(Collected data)
------------------------------------------------

Lemma preMatchFlow_alike m m' d tag : alike m m' → preMatchFlow E m d tag = preMatchFlow E m' d tag.
Proof.
  intros H. pose proof (alike_ctx m m' H) as Hc. destruct H as (_ & Hf & Ht).
  unfold preMatchFlow, flowTimeout, flowAddress. by rewrite Hc, Hf, Ht.
Qed.

Lemma preMatchBypass_alike m m' d tag : alike m m' → preMatchBypass E tag d m = preMatchBypass E tag d m'.
Proof. intros H. unfold preMatchBypass. by rewrite (alike_ctx m m' H), (preMatchFlow_alike m m' d tag H). Qed.

Lemma expected_alike d selected m m' fatal : alike m m' → expected d selected m fatal = expected d selected m' fatal.
Proof.
  intros H. unfold expected, preMatchReject. rewrite (alike_ctx m m' H).
  destruct fatal; [done|]. destruct selected as [[i r]|]; [|by apply preMatchFlow_alike].
  destruct (Rule_Action r) as [[]|]; try done; [by apply preMatchFlow_alike|by apply preMatchBypass_alike].
Qed.

Lemma alike_on_ctx f m m' : alike m m' → alike (on_ctx f m) (on_ctx f m').
Proof. intros (H1 & H2 & H3). destruct m, m'. cbn in *. subst. done. Qed.

Lemma alike_const c m m' : alike m m' → alike (on_ctx (λ _, c) m) (on_ctx (λ _, c) m').
Proof. apply alike_on_ctx. Qed.

(** Plain route options act alike in the two functions. *)
Lemma options_alike o m m' : plain_options o = true → alike m m' →
  alike (applyRouteOptions o m) (applyRouteOptionsOverride o m').
Proof.
  unfold plain_options. intros Ho%negb_true_iff (H1 & H2 & H3).
  unfold applyRouteOptions, applyRouteOptionsOverride. rewrite Ho. cbv zeta. cbn [orb].
  destruct m as [a b c d e f g h i j], m' as [a' b' c' d' e' f' g' h' i' j']. cbn in H1, H2, H3. subst a' g'.
  destruct (0 <? OverridePort o); destruct (0 <? UDPTimeout o) eqn:Hu; cbn [andb];
    try (destruct (negb _)); cbn; split_and!; cbn; rewrite ?Hu; done.
Qed.

Lemma actionResolve_alike a m m' : alike m m' →
  match actionResolve E a m, actionResolve E a m' with
  | Ok x, Ok y => alike x y
  | Err _, Err _ => True
  | Panic _, Panic _ => True
  | _, _ => False
  end.
Proof.
  intros H. unfold actionResolve. rewrite (alike_ctx m m' H). destruct (Socksaddr_IsDomain E _); [|done].
  destruct (_ && _); [done|]. destruct (dnsLookup E _ _ _); cbn; [|done..]. by apply alike_on_ctx.
Qed.

Lemma PreMatch_loop_agrees i rules all d pkt s m' selected s' fatal :
  env_rt E true = env_rt E false → Forall (λ r, shared_action r = true) rules → alike (ms_meta s) m' →
  matchRule_loop E now i rules s = Ok (selected, s', fatal) →
  ∃ all', PreMatch_loop E now i rules all d pkt m' = Ok (expected d selected (ms_meta s') fatal, all').
Proof.
  intros Hrt Hr. revert i s m'. induction Hr as [|r rules Hr _ IH]; intros i s m' Ha; cbn [matchRule_loop PreMatch_loop].
  { intros [= <- <- <-]. eexists. do 2 f_equal. symmetry. by apply preMatchFlow_alike. }
  rewrite Hrt, <- (alike_ctx _ _ Ha). destruct (Match _ r _) as [matched c].
  pose proof (alike_const c _ _ Ha) as Ha1.
  destruct matched; cbn [negb]; [|by apply IH].
  unfold shared_action in Hr. cbv zeta. destruct (Rule_Action r) as [a|] eqn:Hact; [|done].
  destruct a as [outbound o|outbound o|o|x| | |a| | | | |]; try done; cbn [routeOptionsOf runAction mbind result_bind].
  - intros [= <- <- <-]. eexists. cbn [expected]. rewrite Hact. do 2 f_equal. symmetry.
    by apply preMatchFlow_alike, options_alike.
  - apply andb_true_iff in Hr as [Hne Ho]. rewrite Hne.
    change (finalAction (RuleActionBypass outbound o)) with (negb (String.eqb outbound "")). rewrite Hne. cbv iota.
    intros [= <- <- <-]. eexists. cbn [expected]. rewrite Hact. do 2 f_equal. symmetry. by apply preMatchBypass_alike, options_alike.
  - change (finalAction (RuleActionRouteOptions_ o)) with false. cbv iota. apply IH. by apply options_alike.
  - intros [= <- <- <-]. cbn [expected]. rewrite Hact. pose proof (Reject_Error_returns now x Hr) as Hs.
    destruct (RuleActionReject_Error now x) as [[out x']| |] eqn:Hx; [|exfalso|done].
    + cbn. eexists. do 2 f_equal. unfold preMatchReject. by rewrite <- (alike_ctx _ _ Ha1).
    + unfold RuleActionReject_Error in Hx. repeat case_match; done.
  - intros [= <- <- <-]. cbn [expected]. rewrite Hact. eexists. do 3 f_equal. by rewrite <- (alike_ctx _ _ Ha1).
  - pose proof (actionResolve_alike a _ _ Ha1) as Hres. change (ms_meta (with_meta ?x s)) with x.
    destruct (actionResolve E a (on_ctx (λ _, c) (ms_meta s))) as [x|e|p], (actionResolve E a (on_ctx (λ _, c) m')) as [y|e'|p'];
      try done; cbn [mbind result_bind].
    + change (finalAction (RuleActionResolve_ a)) with false. cbv iota. by apply IH.
    + intros [= <- <- <-]. by eexists.
Qed.
End prematch.

(** C31: pre-matching agrees with routing: over rules that do not sniff, do not
    bypass without an outbound and do not override the address, and outbounds that
    do not ask whether the flow is pre-matched ([Hruntime]), [PreMatch] answers for
    the rule [matchRule] would select, on the metadata [matchRule] would have then.
    With an address override it may not: [prematch_uses_stale_addresses]. *)
Theorem prematch_agrees (EX : External) (SL : SniffLib) (QC : QuicCrypto) (E : RouterEnv) (EL : RouterLaws E) (now : Z)
    (rules : list Rule) (m m' : RouteMetadata) (firstPacket : list byte) (conn : input)
    (selected : option (nat * Rule)) (s : matchState) (fatal : option goerr)
    (Hruntime : env_rt E true = env_rt E false) (Hactions : Forall (λ r, shared_action r = true) rules)
    (Hprepared : prepareMatchMetadata E m = Ok m')
    (Hroute : matchRule E now rules m conn = Ok (selected, s, fatal)) :
  ∃ rules', PreMatch E now rules m firstPacket =
    Ok (expected E now (Destination (ctx m)) selected (ms_meta s) fatal, rules').
Proof.
  unfold matchRule in Hroute. unfold PreMatch. rewrite Hprepared in *.
  by eapply (PreMatch_loop_agrees E now 0 rules rules _ firstPacket (mkMatch m' conn [] [])).
Qed.

Definition resolve_any : RuleAction := RuleActionResolve_ (mkResolve "" 0 0 false false None PrefixZero).
Definition override_to (address : Socksaddr) (port : Z) : RuleActionRouteOptions :=
  mkRouteOptions address port None [] [] 0 false false 0 false 0 false "" MethodWrongSequence.

(** Resolve, rewrite the port, route example.org to the proxy. *)
Definition demo_shared_rules : list (@Rule demo) :=
  [any_rule resolve_any; any_rule (RuleActionRouteOptions_ (override_to (mkSocksaddr AddrZero 0 "") 8443));
   domain_rule (RuleActionRoute "proxy" no_options)].

Definition fake_destination : RouteMetadata := demo_route (mkSocksaddr addr_10_0_0_1 443 "").

Lemma prematch_agrees_witness :
  ∃ result rules', @PreMatch demo demo_lib plain_crypto demo_env 0 demo_shared_rules fake_destination [] = Ok (result, rules') ∧
    result = mkPreMatch PreMatchFlow (Some "proxy"%string) (Some (addr_1_1_1_1, 8443)) 0.
Proof.
  assert (Ha : Forall (λ r, shared_action r = true) demo_shared_rules) by (repeat constructor).
  assert (Hp' : is_ok (prepareMatchMetadata demo_env fake_destination) = true) by (vm_compute; reflexivity).
  destruct (prepareMatchMetadata demo_env fake_destination) as [m'|e|p] eqn:Hp; [|discriminate Hp'..].
  assert (Hm' : is_ok (@matchRule demo demo_lib plain_crypto demo_env 0 demo_shared_rules fake_destination (StreamInput [])) = true)
    by (vm_compute; reflexivity).
  destruct (@matchRule demo demo_lib plain_crypto demo_env 0 demo_shared_rules fake_destination (StreamInput []))
    as [[[selected s] fatal]|e|p] eqn:Hm; [|discriminate Hm'..].
  destruct (prematch_agrees demo demo_lib plain_crypto demo_env demo_env_laws 0 demo_shared_rules fake_destination m' []
    (StreamInput []) selected s fatal eq_refl Ha Hp Hm) as (rules' & Hr).
  assert (Hc : match @PreMatch demo demo_lib plain_crypto demo_env 0 demo_shared_rules fake_destination [] with
    | Ok (result, _) => result = mkPreMatch PreMatchFlow (Some "proxy"%string) (Some (addr_1_1_1_1, 8443)) 0
    | _ => False end) by (vm_compute; reflexivity).
  rewrite Hr in Hc. eexists _, rules'. split; [exact Hr|exact Hc].
Defined.

(** Pre-matching keeps stale addresses: when a rule overrides the destination
    of a fake-IP connection by another domain, [matchRule] forgets the addresses
    resolved for the old one, and [PreMatch] sends the flow to them. *)
Lemma prematch_uses_stale_addresses :
  let rules := [any_rule resolve_any; any_rule (RuleActionRoute "proxy" (override_to (mkSocksaddr AddrZero 0 "other.net") 0))] in
  match @matchRule demo demo_lib plain_crypto demo_env 0 rules fake_destination (StreamInput []),
        @PreMatch demo demo_lib plain_crypto demo_env 0 rules fake_destination [] with
  | Ok (Some (i, _), s, None), Ok (result, _) =>
      i = 1%nat ∧ Destination (ctx (ms_meta s)) = mkSocksaddr AddrZero 443 "other.net" ∧
      DestinationAddresses (ctx (ms_meta s)) = [] ∧
      result = mkPreMatch PreMatchFlow (Some "proxy"%string) (Some (addr_1_1_1_1, 443)) 0
  | _, _ => False
  end.
Proof. vm_compute. auto. Qed.

(** ** Chains of outbounds *)

Section chains.
Context (up : string → string).

(** [chain] follows the selections of its groups from [o] for [network]. *)
Fixpoint follows (network : string) (o : AnOutbound) (chain : list AnOutbound) : Prop :=
  match chain with
  | [] => False
  | x :: rest => x = o ∧
      match rest with
      | [] => True
      | y :: _ => match o with
                  | GroupOutbound _ _ _ selected => selected network = Some y ∧ follows network y rest
                  | PlainOutbound _ _ _ => False
                  end
      end
  end.

Lemma resolveOutbound_follows o network : ∀ chain, resolveOutbound up o network = Ok chain →
  follows network o chain ∧ ∃ tag networks flow, last chain = Some (PlainOutbound tag networks flow) ∧ network ∈ networks.
Proof.
  induction o as [tag networks flow|tag networks per selected IH] using AnOutbound_ind'; intros chain; cbn.
  - destruct (containsb network networks) eqn:Hc; [|done]. intros [= <-]. split; [done|].
    apply containsb_spec in Hc. eauto 10.
  - destruct (selected network) as [next|] eqn:Hn; [|done]. intros (rest & Hr & [= <-])%bind_Ok.
    destruct (IH network next Hn rest Hr) as [Hf (t & ns & f & Hl & Hin)]. destruct rest as [|y rest]; [done|].
    split; [|exists t, ns, f; split; [exact Hl|done]]. split; [done|].
    destruct Hf as [-> Hf]. split; [done|]. by split.
Qed.

Definition per_connection (o : AnOutbound) : bool :=
  match o with GroupOutbound _ _ per _ => per | PlainOutbound _ _ _ => false end.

------------------------------------------------

**Aim of the task**
Could you return exactly the stretch of the data above that starts at the line with "0 rules fake_destination [] with" and ends at the line with "DestinationAddresses (ctx (ms_meta", both lines included?

**Exercise response**
        @PreMatch demo demo_lib plain_crypto demo_env 0 rules fake_destination [] with
  | Ok (Some (i, _), s, None), Ok (result, _) =>
      i = 1%nat ∧ Destination (ctx (ms_meta s)) = mkSocksaddr AddrZero 443 "other.net" ∧
      DestinationAddresses (ctx (ms_meta s)) = [] ∧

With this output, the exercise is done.